## What to produce
Within the material below, locate the line with "match xs with" and the line with "(** [str.isspace] on", then return those two lines and all lines between them, exactly as written.

## Exercise material
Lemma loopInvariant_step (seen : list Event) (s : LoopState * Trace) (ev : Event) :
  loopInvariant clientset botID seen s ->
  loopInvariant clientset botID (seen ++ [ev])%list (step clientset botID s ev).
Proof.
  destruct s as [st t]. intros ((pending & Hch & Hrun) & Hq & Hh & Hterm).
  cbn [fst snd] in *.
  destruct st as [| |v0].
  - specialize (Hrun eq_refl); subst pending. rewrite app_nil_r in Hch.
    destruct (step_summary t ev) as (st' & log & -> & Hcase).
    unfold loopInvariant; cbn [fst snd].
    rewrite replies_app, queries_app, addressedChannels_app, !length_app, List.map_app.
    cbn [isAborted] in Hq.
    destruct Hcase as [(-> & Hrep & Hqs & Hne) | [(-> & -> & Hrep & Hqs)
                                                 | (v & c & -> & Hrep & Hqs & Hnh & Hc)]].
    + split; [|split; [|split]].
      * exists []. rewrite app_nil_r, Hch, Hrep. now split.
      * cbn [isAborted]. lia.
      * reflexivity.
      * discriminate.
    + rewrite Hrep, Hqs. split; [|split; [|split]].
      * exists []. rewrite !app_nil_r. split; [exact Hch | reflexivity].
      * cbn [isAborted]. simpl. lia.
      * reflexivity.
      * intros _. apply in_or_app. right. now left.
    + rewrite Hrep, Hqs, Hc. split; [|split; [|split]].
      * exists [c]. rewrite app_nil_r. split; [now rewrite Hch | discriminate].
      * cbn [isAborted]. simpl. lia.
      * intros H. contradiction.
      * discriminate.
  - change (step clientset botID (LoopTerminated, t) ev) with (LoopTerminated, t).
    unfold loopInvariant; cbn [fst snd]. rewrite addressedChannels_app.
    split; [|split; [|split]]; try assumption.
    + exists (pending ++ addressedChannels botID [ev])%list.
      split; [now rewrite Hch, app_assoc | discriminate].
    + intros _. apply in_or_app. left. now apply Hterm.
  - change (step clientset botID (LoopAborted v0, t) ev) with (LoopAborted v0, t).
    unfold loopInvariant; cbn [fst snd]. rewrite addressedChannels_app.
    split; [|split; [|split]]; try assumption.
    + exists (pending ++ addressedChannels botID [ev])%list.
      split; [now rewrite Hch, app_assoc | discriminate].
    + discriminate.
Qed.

...

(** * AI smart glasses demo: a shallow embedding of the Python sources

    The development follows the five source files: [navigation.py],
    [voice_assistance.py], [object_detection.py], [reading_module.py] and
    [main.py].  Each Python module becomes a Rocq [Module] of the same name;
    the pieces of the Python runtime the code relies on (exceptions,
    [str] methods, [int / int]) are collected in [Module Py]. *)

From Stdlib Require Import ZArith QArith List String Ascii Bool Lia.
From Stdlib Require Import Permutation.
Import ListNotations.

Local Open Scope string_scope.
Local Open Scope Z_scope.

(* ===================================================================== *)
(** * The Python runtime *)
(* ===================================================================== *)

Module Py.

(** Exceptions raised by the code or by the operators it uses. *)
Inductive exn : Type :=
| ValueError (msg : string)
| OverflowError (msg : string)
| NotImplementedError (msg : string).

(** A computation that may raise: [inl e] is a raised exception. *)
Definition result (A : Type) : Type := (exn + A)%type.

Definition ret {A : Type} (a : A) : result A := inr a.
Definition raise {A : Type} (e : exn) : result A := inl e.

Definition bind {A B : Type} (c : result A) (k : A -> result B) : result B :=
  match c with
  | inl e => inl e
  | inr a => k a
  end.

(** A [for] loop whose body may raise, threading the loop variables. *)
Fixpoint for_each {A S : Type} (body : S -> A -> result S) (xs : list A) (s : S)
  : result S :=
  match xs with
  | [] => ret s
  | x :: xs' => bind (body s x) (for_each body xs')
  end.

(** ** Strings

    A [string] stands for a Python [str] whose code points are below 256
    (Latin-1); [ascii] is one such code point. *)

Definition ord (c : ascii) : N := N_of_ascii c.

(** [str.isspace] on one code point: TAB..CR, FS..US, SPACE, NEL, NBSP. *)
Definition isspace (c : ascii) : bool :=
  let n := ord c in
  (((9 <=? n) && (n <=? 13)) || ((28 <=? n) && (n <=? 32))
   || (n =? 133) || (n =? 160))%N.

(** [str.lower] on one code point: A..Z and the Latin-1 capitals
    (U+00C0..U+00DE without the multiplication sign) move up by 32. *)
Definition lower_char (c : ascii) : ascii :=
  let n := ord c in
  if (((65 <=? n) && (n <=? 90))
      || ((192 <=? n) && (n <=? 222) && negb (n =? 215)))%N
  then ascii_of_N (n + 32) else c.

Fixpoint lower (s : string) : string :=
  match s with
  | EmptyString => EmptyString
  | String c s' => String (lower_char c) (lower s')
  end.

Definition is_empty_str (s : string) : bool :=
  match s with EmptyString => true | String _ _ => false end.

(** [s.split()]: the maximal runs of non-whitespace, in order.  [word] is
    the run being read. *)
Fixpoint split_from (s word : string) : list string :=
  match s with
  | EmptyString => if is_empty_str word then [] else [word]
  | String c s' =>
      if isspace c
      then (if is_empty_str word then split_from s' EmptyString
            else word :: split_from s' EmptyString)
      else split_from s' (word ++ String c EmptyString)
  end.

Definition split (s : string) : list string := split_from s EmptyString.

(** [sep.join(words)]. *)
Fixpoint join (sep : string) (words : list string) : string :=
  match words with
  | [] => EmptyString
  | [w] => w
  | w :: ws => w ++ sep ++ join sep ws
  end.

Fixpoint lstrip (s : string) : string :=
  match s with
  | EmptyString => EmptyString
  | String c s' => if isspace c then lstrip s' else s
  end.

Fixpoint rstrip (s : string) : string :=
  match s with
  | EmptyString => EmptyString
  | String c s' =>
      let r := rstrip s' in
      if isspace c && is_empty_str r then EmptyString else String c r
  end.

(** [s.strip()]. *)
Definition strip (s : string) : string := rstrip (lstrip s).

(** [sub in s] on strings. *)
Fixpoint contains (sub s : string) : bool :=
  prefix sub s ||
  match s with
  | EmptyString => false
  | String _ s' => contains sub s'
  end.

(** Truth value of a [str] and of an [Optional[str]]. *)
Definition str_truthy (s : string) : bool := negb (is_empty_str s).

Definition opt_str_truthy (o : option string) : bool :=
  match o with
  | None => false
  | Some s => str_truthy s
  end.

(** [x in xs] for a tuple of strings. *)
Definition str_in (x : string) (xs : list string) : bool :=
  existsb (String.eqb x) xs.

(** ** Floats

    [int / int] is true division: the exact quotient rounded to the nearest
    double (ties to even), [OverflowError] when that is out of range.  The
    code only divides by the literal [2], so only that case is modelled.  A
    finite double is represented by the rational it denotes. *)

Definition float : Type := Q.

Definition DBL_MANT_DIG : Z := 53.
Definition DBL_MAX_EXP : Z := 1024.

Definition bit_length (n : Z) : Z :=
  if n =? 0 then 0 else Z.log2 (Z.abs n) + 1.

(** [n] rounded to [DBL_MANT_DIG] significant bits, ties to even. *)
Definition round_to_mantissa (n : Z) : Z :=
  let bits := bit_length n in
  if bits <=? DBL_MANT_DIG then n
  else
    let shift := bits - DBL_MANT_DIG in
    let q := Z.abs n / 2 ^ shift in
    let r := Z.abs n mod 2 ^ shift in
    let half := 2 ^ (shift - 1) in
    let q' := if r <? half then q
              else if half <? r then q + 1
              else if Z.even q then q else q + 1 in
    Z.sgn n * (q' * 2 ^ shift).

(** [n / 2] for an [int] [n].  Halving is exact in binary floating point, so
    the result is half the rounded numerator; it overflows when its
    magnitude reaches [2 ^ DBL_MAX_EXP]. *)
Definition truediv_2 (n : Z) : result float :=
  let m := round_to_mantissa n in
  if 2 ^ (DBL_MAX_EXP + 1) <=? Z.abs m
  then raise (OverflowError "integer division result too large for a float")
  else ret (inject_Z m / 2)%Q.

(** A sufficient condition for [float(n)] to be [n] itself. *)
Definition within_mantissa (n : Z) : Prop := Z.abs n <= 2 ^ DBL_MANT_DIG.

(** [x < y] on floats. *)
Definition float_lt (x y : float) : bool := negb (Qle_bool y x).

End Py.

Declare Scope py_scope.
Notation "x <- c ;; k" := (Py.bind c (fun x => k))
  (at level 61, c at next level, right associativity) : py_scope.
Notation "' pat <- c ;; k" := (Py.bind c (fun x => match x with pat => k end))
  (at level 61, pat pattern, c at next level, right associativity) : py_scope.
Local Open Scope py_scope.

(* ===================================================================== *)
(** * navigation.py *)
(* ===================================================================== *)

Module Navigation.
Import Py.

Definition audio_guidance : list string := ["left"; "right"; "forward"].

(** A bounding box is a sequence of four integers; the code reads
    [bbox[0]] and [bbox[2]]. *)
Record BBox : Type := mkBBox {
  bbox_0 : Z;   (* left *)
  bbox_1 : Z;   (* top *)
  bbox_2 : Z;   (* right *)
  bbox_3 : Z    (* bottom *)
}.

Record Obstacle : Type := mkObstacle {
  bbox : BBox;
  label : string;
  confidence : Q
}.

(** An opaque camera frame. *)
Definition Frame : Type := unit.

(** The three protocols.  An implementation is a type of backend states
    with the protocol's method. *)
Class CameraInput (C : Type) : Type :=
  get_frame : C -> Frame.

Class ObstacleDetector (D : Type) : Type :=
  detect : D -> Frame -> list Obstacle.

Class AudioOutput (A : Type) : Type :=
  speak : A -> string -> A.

## Result for this exercise
  match xs with
  | [] => ret s
  | x :: xs' => bind (body s x) (for_each body xs')
  end.

(** ** Strings

    A [string] stands for a Python [str] whose code points are below 256
    (Latin-1); [ascii] is one such code point. *)

Definition ord (c : ascii) : N := N_of_ascii c.

(** [str.isspace] on one code point: TAB..CR, FS..US, SPACE, NEL, NBSP. *)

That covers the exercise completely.